(* ===== verification/Config.v ===== *)
(** * internal/config: the settings of a node.

    The environment is a function from variable names to values, the empty
    string when unset; the home directory is what [os.UserHomeDir] answers. *)
From S2P Require Import Prelude GoStrings GoPath GoFS.

Definition ProtocolMapID : string := "/hf-ipfs/map/1.0.0".
Definition ProtocolBlockID : string := "/hf-ipfs/block/1.0.0".
Definition DefaultChunkSize : Z := Z.shiftl 1 20.
Definition MaxFrameSize : Z := Z.shiftl 8 20.
Definition DefaultListenPort : Z := 4008.

Record Config := mk_Config {
  RepoDir : string; HFHubDir : string; Listen : list string; Bootstrap : list string;
  Isolated : bool; Connect : list string; HolePunch : bool; Relay : bool; NATPortMap : bool;
  RelayService : bool; StaticRelays : list string; RelayBulk : bool; ChunkSize : Z;
  DHTServer : bool; HFEndpoint : string; HFToken : string; APISocket : string;
  RescanInterval : Z   (* nanoseconds *)
}.

Fixpoint firstNonEmpty (vals : list string) : string :=
  match vals with
  | [] => ""
  | v :: rest => if decide (trim_space v ≠ "") then v else firstNonEmpty rest
  end.

Definition trim_right_slash (s : string) : string := trim_right_fn (λ a, Ascii.eqb a ch_slash) s.

Definition Default (UserHomeDir : result string) (Getenv : string → string) : result Config :=
  home ← wrap_result "resolve home dir" UserHomeDir;
  let repo := firstNonEmpty [Getenv "SWARMFACE_REPO"; Getenv "HF_IPFS_REPO"; fjoin [home; ".swarmface"]] in
  let hfHome := firstNonEmpty [Getenv "HF_HOME"; fjoin [home; ".cache"; "huggingface"]] in
  let hub := firstNonEmpty [Getenv "HF_HUB_CACHE"; fjoin [hfHome; "hub"]] in
  let endpoint := trim_right_slash (firstNonEmpty [Getenv "HF_ENDPOINT"; "https://huggingface.co"]) in
  let token := firstNonEmpty [Getenv "HF_TOKEN"; Getenv "HUGGING_FACE_HUB_TOKEN"] in
  Ok {|
    RepoDir := repo; HFHubDir := hub;
    Listen := ["/ip4/0.0.0.0/tcp/" +:+ dec_of_Z DefaultListenPort];
    Bootstrap := []; Isolated := false; Connect := [];
    HolePunch := true; Relay := true; NATPortMap := true; RelayService := false;
    StaticRelays := []; RelayBulk := false; ChunkSize := DefaultChunkSize; DHTServer := true;
    HFEndpoint := endpoint; HFToken := trim_space token;
    APISocket := fjoin [repo; "api.sock"]; RescanInterval := 5 * 60 * 1000000000
  |}.

Definition EnsureDirs (c : Config) : M osst unit :=
  m_foreach (λ d, m_wrap "create" (os_mkdir_all d 448)) [RepoDir c].

Definition KeyPath (c : Config) : string := fjoin [RepoDir c; "key"].
Definition DBPath (c : Config) : string := fjoin [RepoDir c; "swarmface.db"].
Definition LockPath (c : Config) : string := fjoin [RepoDir c; "swarmface.lock"].

(** ** Lemmas *)
Lemma firstNonEmpty_in vals : firstNonEmpty vals = "" ∨ firstNonEmpty vals ∈ vals.
Proof.
  induction vals as [|v vals IH]; [by left|]. cbn [firstNonEmpty]. case_decide; [right; set_solver|].
  destruct IH; [by left|right; set_solver].
Qed.
Lemma firstNonEmpty_fallback vals d :
  trim_space d ≠ "" → trim_space (firstNonEmpty (vals ++ [d])) ≠ "".
Proof.
  intros Hd. induction vals as [|v vals IH]; cbn [app firstNonEmpty]; [by rewrite decide_True|].
  by case_decide.
Qed.
Lemma trim_right_no_suffix f s :
  ∀ t a, trim_right_fn f s = t +:+ String a "" → f a = false.
Proof.
  induction s as [|c s IH]; intros t a; cbn [trim_right_fn]; [by destruct t|].
  destruct (trim_right_fn f s) as [|c' s'] eqn:E.
  - destruct (f c) eqn:Ec; [by destruct t|]. destruct t as [|? []]; [|done..]. intros [= <-]. done.
  - destruct t as [|x t]; [done|]. intros [= _ H]. by apply (IH t).
Qed.

Lemma abs_not_blank p : is_abs p = true → trim_space p ≠ "".
Proof.
  intros [t ->]%has_prefix_spec. unfold trim_space.
  change ("/" +:+ t) with (String "/" t). cbn [trim_left_fn]. change (is_space "/") with false. cbn [trim_right_fn].
  by destruct (trim_right_fn is_space t).
Qed.
Lemma firstNonEmpty_blank vals d :
  Forall (λ v, trim_space v = "") vals → trim_space d ≠ "" → firstNonEmpty (vals ++ [d]) = d.
Proof.
  intros Hv Hd. induction Hv as [|v vals Hv _ IH]; cbn [app firstNonEmpty]; [by rewrite decide_True|].
  rewrite decide_False; [done|]. intros H. by apply H.
Qed.

(** Whatever the environment: the repo directory is never blank and an
    explicit setting wins over a default; with nothing set the hub cache is
    that of the hf CLI; the endpoint never ends in a slash; and what costs
    other people bandwidth, a relay service and bulk transfers over relays, is
    off.  The chunks that are made fit the frames they travel in. *)
Theorem Default_spec home Getenv :
  is_abs home = true →
  ∃ c, Default (Ok home) Getenv = Ok c ∧
  trim_space (RepoDir c) ≠ "" ∧
  (trim_space (Getenv "SWARMFACE_REPO") ≠ "" → RepoDir c = Getenv "SWARMFACE_REPO") ∧
  (trim_space (Getenv "HF_HUB_CACHE") ≠ "" → HFHubDir c = Getenv "HF_HUB_CACHE") ∧
  (trim_space (Getenv "HF_HUB_CACHE") = "" → trim_space (Getenv "HF_HOME") = "" →
     HFHubDir c = render_abs (abs_segs home ++ [".cache"; "huggingface"; "hub"])) ∧
  (∀ t, HFEndpoint c ≠ t +:+ "/") ∧
  RelayService c = false ∧ RelayBulk c = false ∧ (0 < ChunkSize c < MaxFrameSize)%Z.
Proof.
  intros Hh. eexists. split; [reflexivity|].
  cbn [RepoDir HFHubDir HFEndpoint RelayService RelayBulk ChunkSize]. split_and!; [| | | | |done..].
  - apply (firstNonEmpty_fallback [_; _]), abs_not_blank, is_abs_fjoin2, Hh.
  - intros H. cbn [firstNonEmpty]. by rewrite decide_True.
  - intros H. cbn [firstNonEmpty]. by rewrite decide_True.
  - intros H1 H2.
    assert (fjoin [home; ".cache"; "huggingface"] = render_abs (abs_segs home ++ [".cache"; "huggingface"])) as E1.
    { change (fjoin [home; ".cache"; "huggingface"]) with (fjoin ([home] ++ [".cache"; "huggingface"])).
      transitivity (fjoin [home; ".cache/huggingface"]).
      - cbn [fjoin app]. rewrite !decide_False by by apply is_abs_nonempty. done.
      - rewrite fjoin2_render; [done|done|]. by repeat constructor. }
    assert (trim_space (render_abs (abs_segs home ++ [".cache"; "huggingface"])) ≠ "") as Hb
      by apply abs_not_blank, is_abs_render.
    change (firstNonEmpty [Getenv "HF_HUB_CACHE"; fjoin [firstNonEmpty ([Getenv "HF_HOME"] ++ [fjoin [home; ".cache"; "huggingface"]]); "hub"]] =
      render_abs (abs_segs home ++ [".cache"; "huggingface"; "hub"])).
    rewrite firstNonEmpty_blank, E1, fjoin2_render_seg by
      (rewrite ?E1; done || apply is_abs_render || (constructor; [done|constructor])).
    assert (Forall seg_ok (abs_segs home ++ [".cache"; "huggingface"])) as Hok.
    { apply Forall_app. split; [apply abs_segs_ok|]. by repeat constructor. }
    rewrite abs_segs_render, <- app_assoc by done.
    apply (firstNonEmpty_blank [_]); [constructor; [done|constructor]|apply abs_not_blank, is_abs_render].
  - intros t E. apply trim_right_no_suffix in E. done.
Qed.

Lemma Default_spec_witness :
  ∃ c, Default (Ok "/home/me") (λ _, "") = Ok c ∧ HFHubDir c = "/home/me/.cache/huggingface/hub" ∧
    HFEndpoint c = "https://huggingface.co".
Proof.
  destruct (Default_spec "/home/me" (λ _, "")) as (c & Hc & _ & _ & _ & Hhub & _); [reflexivity|].
  exists c. split; [exact Hc|]. split; [by rewrite Hhub|]. injection Hc as <-. vm_compute. reflexivity.
Defined.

■ Work required ■
Print exactly, and only, the lines beginning at the top of the listing and ending at the line with "let hfHome := firstNonEmpty".

■ Exercise result ■
(* ===== verification/Config.v ===== *)
(** * internal/config: the settings of a node.

    The environment is a function from variable names to values, the empty
    string when unset; the home directory is what [os.UserHomeDir] answers. *)
From S2P Require Import Prelude GoStrings GoPath GoFS.

Definition ProtocolMapID : string := "/hf-ipfs/map/1.0.0".
Definition ProtocolBlockID : string := "/hf-ipfs/block/1.0.0".
Definition DefaultChunkSize : Z := Z.shiftl 1 20.
Definition MaxFrameSize : Z := Z.shiftl 8 20.
Definition DefaultListenPort : Z := 4008.

Record Config := mk_Config {
  RepoDir : string; HFHubDir : string; Listen : list string; Bootstrap : list string;
  Isolated : bool; Connect : list string; HolePunch : bool; Relay : bool; NATPortMap : bool;
  RelayService : bool; StaticRelays : list string; RelayBulk : bool; ChunkSize : Z;
  DHTServer : bool; HFEndpoint : string; HFToken : string; APISocket : string;
  RescanInterval : Z   (* nanoseconds *)
}.

Fixpoint firstNonEmpty (vals : list string) : string :=
  match vals with
  | [] => ""
  | v :: rest => if decide (trim_space v ≠ "") then v else firstNonEmpty rest
  end.

Definition trim_right_slash (s : string) : string := trim_right_fn (λ a, Ascii.eqb a ch_slash) s.

Definition Default (UserHomeDir : result string) (Getenv : string → string) : result Config :=
  home ← wrap_result "resolve home dir" UserHomeDir;
  let repo := firstNonEmpty [Getenv "SWARMFACE_REPO"; Getenv "HF_IPFS_REPO"; fjoin [home; ".swarmface"]] in
  let hfHome := firstNonEmpty [Getenv "HF_HOME"; fjoin [home; ".cache"; "huggingface"]] in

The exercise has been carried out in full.